In New York City, stop-question-and-frisk program, or stop-and-frisk is a New York City Police Department (NYPD) practice of temporarily detaining, questioning, and at times searching civilians and suspects on the street for weapons and other contraband. This is what is known in other places in the United States as the Terry stop. The rules for the policy are contained in the state's criminal procedure law section 140.50 and based on the decision of the US Supreme Court in the case of Terry v. Ohio.

In 2016, a reported 12,404 stops were made under the stop-and-frisk program. The stop-and-frisk program has previously taken place on a much wider scale. Between 2003 and 2013, over 100,000 stops were made per year, with 685,724 people being stopped at the height of the program in 2011. On average, from 2002 to 2013, the percentage of individuals stopped without any convictions was 87.6%.

The program also became the subject of a racial-profiling controversy. Ninety percent of those stopped in 2017 were African-American or Latino, mostly aged 14–24. By contrast, 54.1% of the population of New York City in 2010 was African-American or Latino; however, 74.4% of individuals arrested overall were of those two racial groups. Research shows that "persons of African and Hispanic descent were stopped more frequently than white people, even after controlling for precinct variability and race-specific estimates of crime participation."

==Legal background of stop-and-frisk==

The United States Supreme Court made an important ruling on the use of stop-and-frisk in the 1968 case Terry v. Ohio, hence the stops are also referred to as Terry stops. While frisks were arguably illegal, until then, a police officer could search only someone who had been arrested, unless a search warrant had been obtained. In the cases of Terry v. Ohio, Sibron v. New York, and Peters v. New York, the Supreme Court granted limited approval in 1968 to frisks conducted by officers lacking probable cause for an arrest in order to search for weapons if the officer suspects the subject to be armed and presently dangerous. The Court's decision made suspicion of danger to an officer grounds for a "reasonable search."

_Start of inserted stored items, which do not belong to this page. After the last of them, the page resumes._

Lemma remove_eq l1 r l2 st en :
  (length (l1 ++ r :: l2) ≤ MAX_MEM_REGIONS)%nat →
  position (encloses st en (region_type r)) (l1 ++ r :: l2) = Some (length l1) →
  remove st en (region_type r) (l1 ++ r :: l2) =
  Returns (if (start r <? st) && (en <? end_ r) && bool_decide (length (l1 ++ r :: l2) = MAX_MEM_REGIONS)
           then (Err VmPagesError.InsufficientVmRegionSpace, l1 ++ r :: l2)
           else (Ok tt, (l1 ++ before_part r st) ++ (after_part r en ++ l2))).
Proof.
  intros Hlen Hp. unfold remove. rewrite Hp, list_lookup_middle by done. rewrite delete_middle.
  unfold before_part, after_part. rewrite length_app in *. cbn in Hlen.
  assert (Hlen' : length (l1 ++ l2) = pred (length l1 + S (length l2))) by (rewrite length_app; lia).
  destruct (Z.ltb_spec (start r) st) as [H1|H1], (Z.ltb_spec en (end_ r)) as [H2|H2]; cbn [andb].
  - case_bool_decide as Hfull; [done|]. cbn in Hfull. rewrite insert_room by (rewrite Hlen'; lia). rewrite obind_ret. cbn.
    rewrite insert_at_app, insert_room by (rewrite length_app; cbn; lia). rewrite obind_ret.
    rewrite cons_middle, app_assoc. replace (S (length l1)) with (length (l1 ++ [VmRegion.mk (start r) st (region_type r)])) by (rewrite length_app; cbn; lia).
    by rewrite insert_at_app.
  - rewrite insert_room by (rewrite Hlen'; lia). cbn. rewrite insert_at_app. by rewrite <-app_assoc.
  - cbn. rewrite insert_room by (rewrite Hlen'; lia). cbn. rewrite insert_at_app, app_nil_r. done.
  - cbn. by rewrite app_nil_r.
Qed.

Lemma remove_spec st en ty l :
  regions_ok l → st < en → ∃ res l', remove st en ty l = Returns (res, l') ∧
    match res with
    | Ok _ => all_range st en (Some ty) (λ x, type_at x l) ∧ is_map (on_range st en None (λ x, type_at x l)) l'
    | Err e => l' = l ∧
        (e = VmPagesError.InvalidMapRegion ∧ ¬ all_range st en (Some ty) (λ x, type_at x l) ∨
         e = VmPagesError.InsufficientVmRegionSpace ∧ length l = MAX_MEM_REGIONS)
    end.
Proof.
  intros Hok Hlt. pose proof (position_spec st en ty l Hok Hlt) as Hp. pose proof (ro_length _ Hok) as Hlen.
  destruct (position _ l) as [i|] eqn:Hpos; cycle 1.
  { unfold remove. rewrite Hpos. do 2 eexists. split; [done|]. split; [done|by left]. }
  destruct Hp as (l1 & r & l2 & -> & -> & H1 & H2 & <- & Hall). rewrite remove_eq by done.
  destruct (_ && _ && _) eqn:Hfull.
  { do 2 eexists. split; [done|]. apply andb_prop in Hfull as [_ Hfull%bool_decide_eq_true]. split; [done|by right]. }
  do 2 eexists. split; [done|]. split; [done|].
  destruct (split_before l1 r l2 st Hok) as (Hr1 & Hs1 & Hb1); [lia|].
  destruct (split_after l1 r l2 en Hok) as (Hr2 & Hs2 & Hb2); [lia|].
  pose proof (represents_app _ _ _ _ st en Hr1 Hr2 Hb1 Hb2 ltac:(lia)) as [Ho Hn Hf]. split; [split|]; try done.
  - apply separated_app. split_and!; [done..|]. intros a b Ha Hb [He _].
    apply last_Some_elem_of in Ha. apply head_Some_elem_of in Hb. rewrite list.Forall_forall in Hb1, Hb2.
    apply Hb1 in Ha. apply Hb2 in Hb. lia.
  - unfold before_part, after_part in *. rewrite !length_app in *. cbn in Hlen.
    apply andb_false_iff in Hfull. rewrite bool_decide_eq_false in Hfull. cbn in Hfull.
    bool_cases; destruct Hfull as [?|?]; cbn in *; try done; lia.
  - intros x. rewrite Hf. unfold on_range. bool_cases; by destruct (type_at x _).
Qed.

(** ** Updates *)
Definition reserve r (st en : Z) : nat := length (before_part r st) + length (after_part r en).

Lemma region_update_eq l1 r l2 st en :
  (length (l1 ++ r :: l2) ≤ MAX_MEM_REGIONS)%nat → start r ≤ st → en ≤ end_ r →
  position (encloses st en (region_type r)) (l1 ++ r :: l2) = Some (length l1) →
  update st en (region_type r) (l1 ++ r :: l2) =
  Returns (if decide (MAX_MEM_REGIONS - length (l1 ++ r :: l2) < reserve r st en)%nat
           then (Err VmPagesError.InsufficientVmRegionSpace, l1 ++ r :: l2)
           else (Ok (VmRegionUpdater.mk (length (l1 ++ before_part r st)) (region_type r)),
                 (l1 ++ before_part r st) ++ VmRegion.mk st en VmRegionType.Updating :: (after_part r en ++ l2))).
Proof.
  intros Hlen Hst Hen Hp. unfold update. rewrite Hp, list_lookup_middle by done.
  unfold reserve, before_part, after_part, VmRegionUpdater.new. rewrite length_app in *. cbn in Hlen.
  destruct (Z.ltb_spec (start r) st) as [H1|H1]; [rewrite bool_decide_true by lia|rewrite bool_decide_false by lia];
  (destruct (Z.ltb_spec en (end_ r)) as [H2|H2]; [rewrite bool_decide_true by lia|rewrite bool_decide_false by lia]);
    cbn [length Nat.add]; (destruct (decide _) as [Hfull|Hroom]; [done|]); cbn [length] in Hroom.
  - rewrite insert_room by (rewrite length_app; cbn; lia). rewrite obind_ret. cbn [mret outcome_ret]. rewrite obind_ret, insert_at_app.
    rewrite (cons_middle _ l1), app_assoc, insert_middle by (rewrite length_app; cbn; lia).
    rewrite insert_room by (rewrite !length_app; cbn; lia). rewrite obind_ret, (cons_middle _ (l1 ++ _)), app_assoc.
    replace (S (S (length l1))) with (length ((l1 ++ [VmRegion.mk (start r) st (region_type r)]) ++ [VmRegion.mk st en VmRegionType.Updating])) by (rewrite !length_app; cbn; lia).
    rewrite insert_at_app, <-!app_assoc. rewrite length_app. cbn. by rewrite Nat.add_1_r.
  - rewrite insert_room by (rewrite length_app; cbn; lia). rewrite obind_ret. cbn [mret outcome_ret]. rewrite obind_ret, insert_at_app.
    rewrite (cons_middle _ l1), app_assoc, insert_middle by (rewrite length_app; cbn; lia).
    rewrite length_app. cbn. by rewrite Nat.add_1_r.
  - cbn [mret outcome_ret]. rewrite obind_ret, insert_middle by done.
    rewrite insert_room by (rewrite !length_app; cbn; lia). rewrite obind_ret, (cons_middle _ l1), app_assoc.
    replace (S (length l1)) with (length (l1 ++ [VmRegion.mk st en VmRegionType.Updating])) by (rewrite !length_app; cbn; lia).
    rewrite insert_at_app, <-!app_assoc, app_nil_r. done.
  - cbn. by rewrite insert_middle, app_nil_r by done.
Qed.

Lemma drop_updater_eq l1 r l2 ty :
  VmRegionUpdater.drop_ (VmRegionUpdater.mk (length l1) ty) (l1 ++ r :: l2) =
  Returns (merged l1 (VmRegion.mk (start r) (end_ r) ty) l2).
Proof.
  unfold VmRegionUpdater.drop_. cbn. rewrite list_lookup_middle, insert_middle by done. by rewrite coalesce_app.
Qed.

(** An [update] that is finished with type [new] or dropped ([new] is [None]). *)
Definition update_and (st en : Z) ty (new : option VmRegionType.t) : M t VmPagesError.t unit := λ l,
  match update st en ty l with
  | Returns (Ok u, l1) =>
      l2 ← (match new with Some ty' => VmRegionUpdater.finish ty' u l1 | None => VmRegionUpdater.drop_ u l1 end);
      Returns (Ok tt, l2)
  | Returns (Err e, l1) => Returns (Err e, l1)
  | Panics => Panics
  end.

Lemma update_merged l1 r l2 st en ty' :
  regions_ok (l1 ++ r :: l2) → start r ≤ st → st < en → en ≤ end_ r →
  (reserve r st en ≤ MAX_MEM_REGIONS - length (l1 ++ r :: l2))%nat →
  is_map (on_range st en (Some ty') (λ x, type_at x (l1 ++ r :: l2)))
    (merged (l1 ++ before_part r st) (VmRegion.mk st en ty') (after_part r en ++ l2)).
Proof.
  intros Hok H1 Hlt H2 Hres. pose proof (ro_length _ Hok) as Hlen.
  destruct (split_before l1 r l2 st Hok) as (Hr1 & Hs1 & Hb1); [lia|].
  destruct (split_after l1 r l2 en Hok) as (Hr2 & Hs2 & Hb2); [lia|].
  pose proof (coalesce_ok (on_range st en (Some ty') (λ x, type_at x (l1 ++ r :: l2)))
    (l1 ++ before_part r st) (VmRegion.mk st en ty') (after_part r en ++ l2)) as Hc.
  rewrite coalesce_app in Hc. apply Hc; [|done..|].
  - eapply represents_ext; [|eapply (represents_app _ _ _ _ st st Hr1)]; [|eapply (represents_cons _ (VmRegion.mk st en ty') _ Hr2)|..];
      cbn; [|done|done|done| |lia].
    + intros x. cbn. unfold on_range. bool_cases; by destruct (type_at x _).
    + apply list.Forall_cons. split; [cbn; lia|]. eapply list.Forall_impl; [exact Hb2|]. cbn. lia.
  - unfold reserve in Hres. rewrite !length_app in *. cbn in *. rewrite length_app. lia.
Qed.

(** Dropping the guard puts the parts back together. *)
Lemma update_restored l1 r l2 st en :
  separated (l1 ++ r :: l2) → start r ≤ st → en ≤ end_ r →
  merged (l1 ++ before_part r st) (VmRegion.mk st en (region_type r)) (after_part r en ++ l2) = l1 ++ r :: l2.
Proof.
  intros (_ & _ & H1 & H2)%separated_mid Hst Hen. unfold merged.
  assert (merge_left (l1 ++ before_part r st) (VmRegion.mk st en (region_type r)) = (l1, start r)) as ->.
  { unfold before_part. destruct (Z.ltb_spec (start r) st) as [Hlt|Hge].
    - unfold merge_left. rewrite last_snoc, decide_True, length_app by done. cbn. rewrite Nat.add_comm. cbn.
      by rewrite take_app_length.
    - assert (st = start r) as -> by lia. rewrite app_nil_r.
      destruct (merge_left_cases l1 (VmRegion.mk (start r) en (region_type r))) as [[-> _]|(l1' & a & -> & Ht & _)]; [done|].
      exfalso. by apply (H1 a (last_snoc _ _)). }
  assert (merge_right (VmRegion.mk st en (region_type r)) (after_part r en ++ l2) = (l2, end_ r)) as ->.
  { unfold after_part. destruct (Z.ltb_spec en (end_ r)) as [Hlt|Hge]; cbn [app].
    - unfold merge_right. by rewrite decide_True.
    - assert (en = end_ r) as -> by lia.
      destruct (merge_right_cases (VmRegion.mk st (end_ r) (region_type r)) l2) as [[-> _]|(b & l2' & -> & Ht & _)]; [done|].
      exfalso. by apply (H2 b eq_refl). }
  by destruct r.
Qed.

In the early 1980s, police officers with reasonable suspicion of a possible crime had the authority to stop someone and ask questions. If, based on the subject's answers, the suspicion level did not escalate to probable cause for an arrest, the person would be released immediately. That was only a "stop-and-question". The "frisk" part of the equation did not come into play except on two cases: if possession of a weapon was suspected, or reasonable suspicion of a possible crime escalated to probable cause to arrest for an actual crime based on facts developed after the initial stop-and-question. That all changed in the 1990s, when CompStat was developed under then-Police Commissioner William Bratton. High-ranking police officials widely incorporated the "stop, question and frisk".

Use of stop-and-frisk is often associated with "broken windows" policing. According to the "broken windows theory", low-level crime and disorder creates an environment that encourages more serious crimes. Among the key proponents of the theory are George L. Kelling and William Bratton, who was Chief of the New York City Transit Police from 1990 to 1992 and Commissioner of the New York City Police Department from 1994 to 1996. Mayor Rudy Giuliani hired Bratton for the latter job and endorsed broken windows policing. Giuliani (mayor 1994-2001) and Bratton presided over an expansion of the New York police department and a crackdown on low-level crimes, including fare evasion, public drinking, public urination, graffiti artists, and "squeegee men".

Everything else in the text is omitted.